Openverse is a search engine for openly-licensed media. This monorepo includes all application code.
https://openverse.org
MIT License
251 stars 202 forks source link

Create a guideline for selecting the creator and audit provider scripts #1491

Open obulat opened 2 years ago

obulat commented 2 years ago

Description

Some provider scripts (such as the Science Museum, which first raised the issue) can have several creators, and we need to select the correct option.

Science Museum can list several creators in the API. For example, a photograph of a replica of an object would have 3 creators: the original creator, the creator of a replica, and the photographer. For Openverse, I believe the creator should be the photographer, as that is the creator of the image that is marked with the specific license (or is in public domain). We can (and I think we should, to improve search relevancy) add the other creators as separate fields in the meta_data fields.

Examples from the original discussion

Originally posted by @stacimc in https://github.com/WordPress/openverse-catalog/issues/576#issuecomment-1198611794 Here's an example where the record is a (delightful) photograph: https://collection.sciencemuseumgroup.org.uk/objects/co8210526/timmy-the-cat-guardian-of-mr-browns-prize-budgerigars-gelatin-silver-print . In the json you can see that the maker will correctly attribute the photographer: https://collection.sciencemuseumgroup.org.uk/api/objects/co8210526

And then for @obulat's example, here's the API response: https://collection.sciencemuseumgroup.org.uk/api/objects/co56202. This one is several layers deep, because it's a photograph of a replica of an object created by Galileo Galilei, but he is the only source listed under maker.
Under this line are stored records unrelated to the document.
(** Modelled from the spec: upipe_ts_scte_export_desc is defined in
    upipe_ts_scte_common.c, outside the sources at hand.  It exports the
    descriptor of a uref as a byte run that starts with splice_descriptor_tag
    and descriptor_length, and fails (the descriptor is then skipped) when the
    uref holds none or its data does not fit the one-byte length. *)
Definition exported_desc (u : uref) : option (list Z) :=
  d <- udict_get scte35_desc u ;;
  if (length (desc_data d) <=? 255)%nat
  then Some (map u8 (desc_tag d :: Z.of_nat (length (desc_data d))
                       :: desc_data d))
  else None.

(** [None] is a store through a NULL or overrunning pointer; otherwise the
    block and whether the export succeeded. *)
Definition upipe_ts_scte_export_desc (u : uref) (p : block) (desc : option nat)
    : option (block * bool) :=
  match exported_desc u with
  | None => Some (p, false)
  | Some run => d <- desc ;; p' <- write_bytes p d run ;; Some (p', true)
  end.

(** ** The section synthesizers

    Each is the body of the for loop of its function: everything between
    the mapping of the fresh block [raw] and its trim. *)

Definition insert_size (cancel : bool) (pts_prog duration : Z) : Z :=
  if cancel then 0
  else SCTE35_INSERT_HEADER2_SIZE + SCTE35_INSERT_FOOTER_SIZE
       + (if pts_prog =? UINT64_MAX then 0
          else SCTE35_SPLICE_TIME_HEADER_SIZE + SCTE35_SPLICE_TIME_TIME_SIZE)
       + (if duration =? UINT64_MAX then 0
          else SCTE35_BREAK_DURATION_HEADER_SIZE).
Lemma title_documents_follow_splitter_witness :
  vectorStore Scenario.db_ready
  = Some {| store_tableName := "youtube_embeddings"; queryName := "match_documents" |}
  /\ processVideoContent Scenario.embed_up Scenario.splitter Scenario.upsert_up
       "v1" "UC1" Scenario.title Scenario.transcript Scenario.description
       Scenario.video_meta Scenario.db_ready = (Ok tt, Scenario.db_once)
  /\ exists others,
       documents Scenario.db_once
       = documents Scenario.db_ready ++ others
         ++ map (fun chunk =>
                   {| pageContent := chunk;
                      metadata :=
                        video_chunk_metadata "v1" "UC1" Scenario.title
                          Scenario.video_meta "title" |})
                (Scenario.splitter Scenario.title)
       /\ Forall (fun d => source (metadata d) <> "title") others.
Proof.
  assert (H0 : vectorStore Scenario.db_ready
               = Some {| store_tableName := "youtube_embeddings";
                         queryName := "match_documents" |})
    by (vm_compute; reflexivity).
  assert (H1 : processVideoContent Scenario.embed_up Scenario.splitter Scenario.upsert_up
                 "v1" "UC1" Scenario.title Scenario.transcript Scenario.description
                 Scenario.video_meta Scenario.db_ready = (Ok tt, Scenario.db_once))
    by (vm_compute; reflexivity).
  split_and!; [exact H0 | exact H1 |].
  exact (title_documents_follow_splitter _ _ _ _ _ _ _ _ _ _ _ _ H0 H1).
Defined.
(** * Nexus: intent classifier, model router, streaming orchestrator and
      conversation store

    A shallow embedding of

    - [backend/model_router.py]  ([TaskType], [ModelRouter]),
    - [backend/nexus_core.py]    ([NexusCore.generate_response] and helpers),
    - [backend/chat_manager.py]  ([ChatManager], the SQLite store),
    - the [/chat] handler of [api.py],

    followed by the properties of the specification proved (or refuted)
    on it. *)

From Stdlib Require Import List String Ascii Bool Arith ZArith Lia.
From Stdlib Require Import Permutation Sorted.
Import ListNotations.

Local Open Scope string_scope.
Local Open Scope list_scope.

Set Implicit Arguments.

(* ================================================================== *)
(** * Python values and exceptions *)
(* ================================================================== *)

(** The objects that [json.loads] and [yaml.safe_load] build.  A [dict]
    is kept as its item list in insertion order (keys are unique in a
    Python dict; lookup below returns the first binding). *)
#[warnings="-register-all"]
Inductive pyval : Type :=
| PNone
| PBool (b : bool)
| PInt (n : Z)
| PFloat (mantissa exponent : Z)      (* mantissa * 10 ^ exponent *)
| PStr (s : string)
| PList (l : list pyval)
| PDict (items : list (string * pyval)).
(** X5 on a concrete run: a 204 answer without body. *)
Lemma api_delete_decodes_the_body_witness :
  ∃ msg, (APIConnection_delete the_api ["projects"; "p1"]
            (answering no_content_response)).1.1
         = Raise (Exn JSONDecodeError msg).
Proof.
  refine (proj2
    (api_delete_decodes_the_body the_api "projects" "p1" no_content_response
       (answering no_content_response) _ _) _).
  - reflexivity.
  - simpl. lia.
  - reflexivity.
Defined.

(** X6 on a concrete run: [add_member] answered with 200 and [{}]. *)
Lemma dict_as_model_class_fails_on_object_answers_witness :
  (Teams_add_member (api_only Teams) (PStr "t1") (PStr "u1") (PStr "admin") world0).1.1
    = Raise (Exn APIError
        "Unexpected error during add_member: Type Dict cannot be instantiated; use dict() instead")
  ∧ length (http_of
      (Teams_add_member (api_only Teams) (PStr "t1") (PStr "u1") (PStr "admin") world0).2)
    = 1%nat.
Proof.
  refine (proj1
    (dict_as_model_class_fails_on_object_answers (api_only Teams) the_api
       (PStr "t1") (PStr "u1") (PStr "admin") ok_response [] world0 _ _ _ _)).
  - reflexivity.
  - intros rq. reflexivity.
  - simpl. lia.
  - reflexivity.
Defined.

(** X7 on a concrete response: status 500 with a JSON list as body. *)
Lemma error_body_that_is_no_object_witness :
  ∃ msg, _handle_response list_error_response None = Raise (Exn AttributeError msg)
         ∧ isinstance (Exn AttributeError msg) APIError = false.
Proof.
  refine (error_body_that_is_no_object list_error_response None (PList []) _ _ _).
  - simpl. lia.
  - reflexivity.
  - intros d. discriminate.
Defined.
Lemma index_in_buffer (img : Image.t) (x y : Z) :
  (well_sized w h) img -> 0 <= x < w -> 0 <= y < h ->
  (Image.index img x y < length (Image.pixels img))%nat.
Proof.
  intros (Hx & Hy & Hlen) Hxr Hyr. unfold Image.index.
  rewrite Hlen, Hx.
  assert (Hrow : y * w <= (h - 1) * w) by (apply Z.mul_le_mono_nonneg_r; lia).
  apply Z2Nat.inj_lt; lia.
Qed.

Lemma index_injective (img : Image.t) (x y x' y' : Z) :
  (well_sized w h) img -> 0 <= x < w -> 0 <= y < h -> 0 <= x' < w -> 0 <= y' < h ->
  Image.index img x y = Image.index img x' y' -> x = x' /\ y = y'.
Proof.
  intros (Hx & _ & _) Hxr Hyr Hxr' Hyr' Heq. unfold Image.index in Heq.
  rewrite Hx in Heq.
  assert (H0 : 0 <= y * w) by (apply Z.mul_nonneg_nonneg; lia).
  assert (H0' : 0 <= y' * w) by (apply Z.mul_nonneg_nonneg; lia).
  apply Z2Nat.inj in Heq; try lia.
  destruct (Z.lt_trichotomy y y') as [Hlt | [-> | Hgt]].
  - assert (Hrow : (y + 1) * w <= y' * w) by (apply Z.mul_le_mono_nonneg_r; lia).
    lia.
  - lia.
  - assert (Hrow : (y' + 1) * w <= y * w) by (apply Z.mul_le_mono_nonneg_r; lia).
    lia.
Qed.

Lemma in_bounds_true (img : Image.t) (x y : Z) :
  (well_sized w h) img -> 0 <= x < w -> 0 <= y < h -> Image.in_bounds img x y = true.
Proof.
  intros (Hx & Hy & _) Hxr Hyr. unfold Image.in_bounds. rewrite Hx, Hy.
  repeat (apply andb_true_intro; split); lia.
Qed.

(** One call of [setPixel] inside the image: it is defined, paints its
    pixel and leaves every other pixel as it was. *)
Lemma setPixel_paints (img : Image.t) (x y : Z) :
  (well_sized w h) img -> 0 <= x < w -> 0 <= y < h ->
  exists img',
    Image.setPixel img x y (color_of x y) = Some img' /\
    (well_sized w h) img' /\
    painted color_of img' x y /\
    (forall x' y', 0 <= x' < w -> 0 <= y' < h -> (x', y') <> (x, y) ->
       Image.getPixel img' x' y' = Image.getPixel img x' y').
Proof.
  intros Hws Hxr Hyr. pose proof Hws as (Hx & Hy & Hlen).
  unfold Image.setPixel. rewrite (in_bounds_true img x y Hws Hxr Hyr).
  eexists. split; [reflexivity |].
  assert (Hws' : (well_sized w h)
            (Image.mk (Image.size_x img) (Image.size_y img)
               (Image.update (Image.pixels img) (Image.index img x y) (color_of x y)))).
  { unfold well_sized. cbn [Image.size_x Image.size_y Image.pixels].
    now rewrite update_length. }
  split; [exact Hws' |]. split.
  - unfold painted, Image.getPixel.
    rewrite (in_bounds_true _ x y Hws' Hxr Hyr).
    cbn [Image.pixels].
    change (Image.index (Image.mk _ _ _) x y) with (Image.index img x y).
    apply update_same. exact (index_in_buffer img x y Hws Hxr Hyr).
  - intros x' y' Hxr' Hyr' Hne. unfold Image.getPixel.
    rewrite (in_bounds_true _ x' y' Hws' Hxr' Hyr').
    rewrite (in_bounds_true _ x' y' Hws Hxr' Hyr').
    cbn [Image.pixels].
    change (Image.index (Image.mk _ _ _) x' y') with (Image.index img x' y').
    apply update_other. intros Heq.
    destruct (index_injective img x y x' y' Hws Hxr Hyr Hxr' Hyr' Heq) as [-> ->].
    now apply Hne.
Qed.

Lemma render_column_paints (x : Z) (img : Image.t) :
  0 <= x < w ->
  painted_up_to w h color_of x 0 img ->
  exists img',
    render_column h color_of x img = Some img' /\ painted_up_to w h color_of (x + 1) 0 img'.
Proof.
  intros Hxr Hinit. unfold render_column.
  destruct (for_range_invariant
              (fun y img' => Image.setPixel img' x y (color_of x y))
              (painted_up_to w h color_of x) 0 h img Hh Hinit) as (img' & Hrun & Hinv).
  - intros y t Hyr (Hws & Hcols & Hrows).
    destruct (setPixel_paints t x y Hws Hxr Hyr) as (t' & Hset & Hws' & Hp & Hkeep).
    exists t'. split; [exact Hset |].
    split; [exact Hws' |]. split.
    + intros x' y' Hx' Hy'. unfold painted.
      rewrite Hkeep by (try lia; intros [= ? ?]; lia).
      now apply Hcols.
    + intros y' Hy'.
      destruct (Z.eq_dec y' y) as [-> | Hne]; [exact Hp |].
      unfold painted. rewrite Hkeep by (try lia; intros [= ?]; lia).
      apply Hrows. lia.
  - exists img'. split; [exact Hrun |].
    destruct Hinv as (Hws & Hcols & Hrows).
    split; [exact Hws |]. split.
    + intros x' y' Hx' Hy'.
      destruct (Z.eq_dec x' x) as [-> | Hne]; [now apply Hrows |].
      apply Hcols; lia.
    + intros y' Hy'. lia.
Qed.

Lemma create_well_sized : well_sized w h (Image.create w h).
Proof.
  unfold well_sized, Image.create. cbn [Image.size_x Image.size_y Image.pixels].
  now rewrite repeat_length.
Qed.

(** The two loops never leave the image, and when they end every pixel
    holds the colour computed for it. *)
Lemma render_paints :
  exists img,
    render w h color_of = Some img /\
    Image.size_x img = w /\ Image.size_y img = h /\
    length (Image.pixels img) = Z.to_nat (w * h) /\
    forall x y, 0 <= x < w -> 0 <= y < h ->
      Image.getPixel img x y = Some (color_of x y).
Proof.
  unfold render.
  destruct (for_range_invariant (render_column h color_of)
              (fun x img => painted_up_to w h color_of x 0 img) 0 w (Image.create w h) Hw)
    as (img & Hrun & Hinv).
  - split; [exact create_well_sized |]. split; intros; lia.
  - intros x t Hxr Hinv. now apply render_column_paints.
  - exists img. split; [exact Hrun |].
    destruct Hinv as ((Hx & Hy & Hlen) & Hcols & _).
    split; [exact Hx |]. split; [exact Hy |]. split; [exact Hlen |].
    intros x y Hxr Hyr. now apply Hcols.
Qed.

End Render.

(** The picture of [main]: the two pixel loops make no call of [setPixel]
    outside the 800 x 800 image, and they leave an image whose pixel
    [(x, y)] is the colour of the count of the point of that pixel. *)
Theorem main_image_painted :
  exists img,
    main_image = Some img /\
    Image.size_x img = WIDTH /\ Image.size_y img = HEIGHT /\
    Z.of_nat (length (Image.pixels img)) = 640000 /\
    forall x y, 0 <= x < WIDTH -> 0 <= y < HEIGHT ->
      Image.getPixel img x y
      = Some (colorize (mandelbrot (mapPixelToPoint x y source_viewport))
                       MAX_ITERATIONS).
Proof.
  destruct (render_paints WIDTH HEIGHT pixel_color
              ltac:(unfold WIDTH; lia) ltac:(unfold HEIGHT; lia))
    as (img & Hrun & Hx & Hy & Hlen & Hpix).
  exists img. split; [exact Hrun |]. split; [exact Hx |]. split; [exact Hy |].
  split; [| exact Hpix].
  rewrite Hlen. rewrite Z2Nat.id by (unfold WIDTH, HEIGHT; lia). reflexivity.
Qed.

(** The pixel loops on any grid and with any colour function: on a [w] by
    [h] image they stay inside the image, keep its size, and paint each
    pixel [(x, y)] with [color_of x y]. *)
Theorem render_paints_every_pixel
  (w h : Z) (color_of : Z -> Z -> Color.t) :
  0 <= w -> 0 <= h ->
  exists img,
    render w h color_of = Some img /\
    Image.size_x img = w /\ Image.size_y img = h /\
    forall x y, 0 <= x < w -> 0 <= y < h ->
      Image.getPixel img x y = Some (color_of x y).
Proof.
  intros Hw Hh.
  destruct (render_paints w h color_of Hw Hh)
    as (img & Hrun & Hx & Hy & _ & Hpix).
  exists img. repeat split; assumption.
Qed.

Lemma render_paints_every_pixel_witness :
  exists img,
    render 2 3 (fun x y => Color.rgb x y 0) = Some img /\
    Image.size_x img = 2 /\ Image.size_y img = 3 /\
    forall x y, 0 <= x < 2 -> 0 <= y < 3 ->
      Image.getPixel img x y = Some (Color.rgb x y 0).
Proof.
  apply (render_paints_every_pixel 2 3 (fun x y => Color.rgb x y 0)); lia.
Defined.

(* ===================================================================== *)
(** ** The web server *)

Module ServerFacts.

Import Server.

Section Readings.

Lemma accepted_app (l1 l2 : list event) :
  accepted (l1 ++ l2) = accepted l1 ++ accepted l2.
Proof.
  induction l1 as [| e l1 IH]; [reflexivity |].
  destruct e; cbn [app accepted]; try exact IH.
  destruct (result <? 0); [exact IH | now rewrite IH].
Qed.

Lemma closed_app (l1 l2 : list event) :
  closed (l1 ++ l2) = closed l1 ++ closed l2.
Proof.
  induction l1 as [| e l1 IH]; [reflexivity |].
  destruct e; cbn [app closed]; try exact IH.
  now rewrite IH.
Qed.

Lemma written_app (l1 l2 : list event) :
  written (l1 ++ l2) = written l1 ++ written l2.
Proof.
  induction l1 as [| e l1 IH]; [reflexivity |].
  destruct e; cbn [app written]; try exact IH.
  now rewrite IH.
Qed.
(** C10: for every subscript [i] in range, [toggle_todo i] returns
    normally and changes only the [completed] flag of the task at the
    position [i] denotes: that task keeps its text and gets the negated
    flag, the list keeps its length, every other position keeps its
    task, the texts are the same in the same order, and the pending
    input and the filter are untouched. *)
Theorem toggle_todo_flips_only_flag s i :
  (- Z.of_nat (total s) ≤ i < Z.of_nat (total s))%Z →
  let k := position (total s) i in
  ∃ s' t,
    todos s !! k = Some t
    ∧ toggle_todo i s = (inr tt, s')
    ∧ todos s' !! k = Some (Todo (text t) (negb (completed t)))
    ∧ length (todos s') = length (todos s)
    ∧ (∀ j, j ≠ k → todos s' !! j = todos s !! j)
    ∧ text <$> todos s' = text <$> todos s
    ∧ new_todo s' = new_todo s
    ∧ filter_status s' = filter_status s.
Proof.
  intros Hi k.
  assert (Hk : k < length (todos s)) by by apply position_lt.
  unfold total in *.
  destruct (lookup_lt_is_Some_2 _ _ Hk) as [t Ht].
  exists (with_todos (<[k := Todo (text t) (negb (completed t))]> (todos s)) s), t.
  split; [done|]. split.
  { apply toggle_todo_eq; [by apply norm_index_in_range | done]. }
  simpl. split; [by apply list_lookup_insert_eq|].
  split; [by rewrite length_insert|].
  split; [intros j Hj; by apply list_lookup_insert_ne|].
  split; [|done].
  rewrite list_fmap_insert. simpl.
  apply list_insert_id. by rewrite list_lookup_fmap, Ht.
Qed.

Lemma toggle_todo_flips_only_flag_witness :
  (- Z.of_nat (total (milk_and_dog (lit "all"))) ≤ -1
     < Z.of_nat (total (milk_and_dog (lit "all"))))%Z
  ∧ ∃ s' t,
      todos (milk_and_dog (lit "all")) !! 1 = Some t
      ∧ toggle_todo (-1) (milk_and_dog (lit "all")) = (inr tt, s')
      ∧ todos s' !! 1 = Some (Todo (text t) (negb (completed t))).
Proof.
  split; [vm_compute; split; [discriminate | reflexivity]|].
  destruct (toggle_todo_flips_only_flag (milk_and_dog (lit "all")) (-1))
    as (s' & t & Ht & Hd & Hn & _).
  - vm_compute; split; [discriminate | reflexivity].
  - exists s', t. auto.
Defined.

End IndexedClaims.

(** ** The index-based store: the filter field *)

Section FilterClaims.
Import Indexed.
Implicit Types (s : TodoState) (status : str).

(** C9: [set_filter] accepts every string: it returns normally and
    stores the string as the filter, touching nothing else.  In a store
    whose filter is any string other than "active" and "completed",
    [filtered_todos] returns the whole task list, which is what it
    returns under "all". *)
Theorem unrecognized_filter_shows_all s status :
  set_filter status s = (inr tt, with_filter_status status s)
  ∧ (status ≠ lit "active" → status ≠ lit "completed" →
     filtered_todos (with_filter_status status s)
       = (inr (todos s), with_filter_status status s)
     ∧ fst (filtered_todos (with_filter_status status s))
       = fst (filtered_todos (with_filter_status (lit "all") s))).
Proof.
  split; [reflexivity|]. intros Ha Hc.
  rewrite (filtered_todos_other (with_filter_status status s)) by done.
  done.
Qed.

Lemma unrecognized_filter_shows_all_witness :
  set_filter (lit "bogus") (milk_and_dog (lit "active"))
    = (inr tt, milk_and_dog (lit "bogus"))
  ∧ filtered_todos (milk_and_dog (lit "bogus"))
    = (inr (todos (milk_and_dog (lit "active"))), milk_and_dog (lit "bogus")).
Proof.
  destruct (unrecognized_filter_shows_all
              (milk_and_dog (lit "active")) (lit "bogus")) as [Hset Hview].
  split; [exact Hset|].
  apply Hview; vm_compute; discriminate.
Defined.

(** C3, as the code has it: [set_filter] validates nothing.  For every
    string that is not one of the recognized filter values it returns
    normally, raising nothing, and the filter field becomes that
    string; the tasks and the pending input are untouched. *)
Theorem set_filter_stores_unrecognized s status :
  ¬ recognized status →
  ∃ s', set_filter status s = (inr tt, s')
    ∧ filter_status s' = status
    ∧ todos s' = todos s
    ∧ new_todo s' = new_todo s.
Proof. intros _. by eexists. Qed.

Lemma set_filter_stores_unrecognized_witness :
  ¬ recognized (lit "bogus")
  ∧ ∃ s', set_filter (lit "bogus") initial = (inr tt, s')
      ∧ filter_status s' = lit "bogus"
      ∧ todos s' = todos initial
      ∧ new_todo s' = new_todo initial.
Proof.
  assert (H : ¬ recognized (lit "bogus")).
  { intros [H|[H|H]]; vm_compute in H; discriminate. }
  split; [exact H|].
  exact (set_filter_stores_unrecognized initial (lit "bogus") H).
Defined.

(** C3 as stated fails on "bogus": the call does not fail, and the
    filter does not stay at its prior value "all". *)
Lemma set_filter_bogus_not_rejected :
  returns (set_filter (lit "bogus") initial)
  ∧ filter_status (snd (set_filter (lit "bogus") initial)) = lit "bogus"
  ∧ filter_status (snd (set_filter (lit "bogus") initial)) ≠ filter_status initial
  ∧ ¬ recognized (lit "bogus").
Proof.
  repeat split; try (vm_compute; discriminate).
  intros [H|[H|H]]; vm_compute in H; discriminate.
Qed.
(** * SSD1306 display plugin: driver, text layout and display scheduler

    A shallow embedding of [ssd1306/ssd1306.py].  The [Lcd] object is a
    record threaded through every operation; the I2C bus it owns is a
    transcript of the transactions attempted so far together with an
    oracle that decides which of them fail.  Python exceptions that
    escape a method are a [Raise] result; the ones a method catches
    itself ([except Exception]) are handled inside the model of that
    method, as in the source.  Integer [/] is the floor division of
    Python 2, for which the module's arithmetic is written; [//] and [%]
    are [Z.div] and [Z.modulo], which round as Python does. *)

From Stdlib Require Import String Ascii DecimalString.
From Stdlib Require Import ZArith List Bool Lia Arith.
Import ListNotations.

Local Open Scope Z_scope.

(** ** Python results *)

Inductive exn : Type :=
| IndexError
| ValueError
| TypeError
| ZeroDivisionError
| UnboundLocalError.

Inductive result (A : Type) : Type :=
| Ok (a : A)
| Raise (e : exn).

Arguments Ok {A} a.
Arguments Raise {A} e.

Definition bind {A B : Type} (r : result A) (k : A -> result B) : result B :=
  match r with
  | Ok a => k a
  | Raise e => Raise e
  end.

Notation "x <- r ;; k" := (bind r (fun x => k))
  (at level 61, r at next level, right associativity).
Notation "' p <- r ;; k" := (bind r (fun p => k))
  (at level 61, p pattern, r at next level, right associativity).

(** ** Python list helpers *)

(** [[0] * n]: empty when [n <= 0]. *)
Definition zeros (n : Z) : list Z := repeat 0 (Z.to_nat n).

(** [len(l)] *)
Definition len {A : Type} (l : list A) : Z := Z.of_nat (length l).

(** A slice bound as Python clamps it: negative bounds count from the
    end, everything is clamped to [0, len]. *)
Definition slice_index {A : Type} (l : list A) (i : Z) : nat :=
  if i <? 0 then Z.to_nat (Z.max 0 (len l + i))
  else Z.to_nat (Z.min i (len l)).

(** [del l[i:]] *)
Definition del_from {A : Type} (i : Z) (l : list A) : list A :=
  firstn (slice_index l i) l.

(** [del l[0:j]] *)
Definition del_upto {A : Type} (j : Z) (l : list A) : list A :=
  skipn (slice_index l j) l.

(** [[sequence[i:i + n] for i in range(0, len(sequence), n)]]; the fuel
    is the length of the list, which bounds the number of chunks. *)
Fixpoint chunks_fuel {A : Type} (fuel n : nat) (l : list A) : list (list A) :=
  match fuel with
  | O => []
  | S fuel' =>
      match l with
      | [] => []
      | _ => firstn n l :: chunks_fuel fuel' n (skipn n l)
      end
  end.
(** X7. Idempotent re-entry: after the pass that has started the checks, a second
    pass on the same instance reads the task, finds it not completed, asks to
    be run again in five seconds and changes no object; the two passes
    together have created one task and posted one record. *)
Theorem Reconcile_reentry (req : NamespacedName) (c : Cluster)
  (wi : KeptnWorkloadInstance) (k : nat)
  (Hfetch : fault 0 c = None)
  (Hwi : lookup wiKey req (workloadInstances c) = Some wi)
  (Hcompleted : IsCompleted wi = false)
  (Hcreated : IsDeploymentCheckNotCreated wi = true)
  (Hbound : k < 5)
  (Hconflicts : forall i, i < k -> attemptConflicts wi (afterFetch c) i)
  (Hcall : fault k (afterFetch c) = None)
  (Hfree : lookup evKey (nameAt wi c k) (tasks c) = None)
  (Hemit : fault (S k) (afterFetch c) = None)
  (Hupdate : fault (S (S k)) (afterFetch c) = None)
  (Hrunning : IsCompleted (startedInstance wi (taskName wi (suffixAt c k))) = false)
  (Hnamed : IsDeploymentCheckNotCreated
              (startedInstance wi (taskName wi (suffixAt c k))) = false)
  (Hpending : EventIsCompleted
                (preDeploymentEvent wi (taskName wi (suffixAt c k))) = false)
  (Hfetch2 : fault (S (S (S k))) (afterFetch c) = None)
  (Hread2 : fault (S (S (S (S k)))) (afterFetch c) = None) :
  let c1 := snd (Reconcile req c) in
  let r2 := Reconcile req c1 in
  fst r2 = (requeueAfter5s, None)
  /\ workloadInstances (snd r2) = workloadInstances c1
  /\ tasks (snd r2)
     = tasks c ++ [preDeploymentEvent wi (taskName wi (suffixAt c k))]
  /\ coreEvents (snd r2)
     = coreEvents c
       ++ [fst (generateK8sEvent (startedInstance wi (taskName wi (suffixAt c k)))
                  "started" c)].
Proof.
  cbv zeta.
  rewrite (Reconcile_started_run req Hfetch Hwi Hcompleted Hcreated Hbound
             Hconflicts Hcall Hfree Hemit Hupdate).
  cbn [snd].
  set (wi' := startedInstance wi (taskName wi (suffixAt c k))) in *.
  set (ev := preDeploymentEvent wi (taskName wi (suffixAt c k))) in *.
  match goal with |- context [Reconcile req ?x] => set (c1 := x) end.
  assert (H0 : fault 0 c1 = None).
  { rewrite <- fault_0. unfold c1; cluster_simpl.
    rewrite hd_skipn_fault. exact Hfetch2. }
  assert (H1 : fault 1 c1 = None).
  { rewrite <- fault_1. unfold c1; cluster_simpl.
    rewrite tl_skipn, hd_skipn_fault. exact Hread2. }
  assert (Hl : lookup wiKey req (workloadInstances c1) = Some wi').
  { unfold c1; cluster_simpl.
    rewrite (lookup_replace wiKey req _ (workloadInstances c) Hwi); reflexivity. }
  assert (Ht : lookup evKey (taskRef wi') (tasks c1) = Some ev).
  { unfold c1; cluster_simpl. apply lookup_app_new; [exact Hfree|reflexivity]. }
  rewrite (Reconcile_polls req c1 H0 Hl Hrunning Hnamed), H1, Ht, Hpending.
  repeat split.
Qed.
End Starting.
However in the type field, the maker type is labeled first as designer and also maker (original). Maybe we could use this to detect maker types that aren't true sources we want to identify as 'creator'.

The Board of Trustees is in that API response under source.legal.rights, so perhaps that could be a field we fall back to if there isn't an appropriate maker type.

Where possible we should probably keep these refactors as small as we can, though. But this is really interesting and definitely worth addressing -- I'm glad you noticed @obulat, good eye!

Note unrelated to this issue

It might also be a good idea to dump all text-based pieces of information such as Maker: Galileo Galilei; Replica Maker: xxx into a single field like description_for_search_purposes (it will probably not be readable and we shouldn't add it to the front end where we put description, but it will have data that would be nice to index to improve the search relevancy.

AetherUnbound commented 2 years ago

I agree, it sound like we should have multiple "tiers" with fallbacks as we look for the creator within the Science Museum metadata! I like the indexed description idea too, that sounds like it's also something we should look at down the line!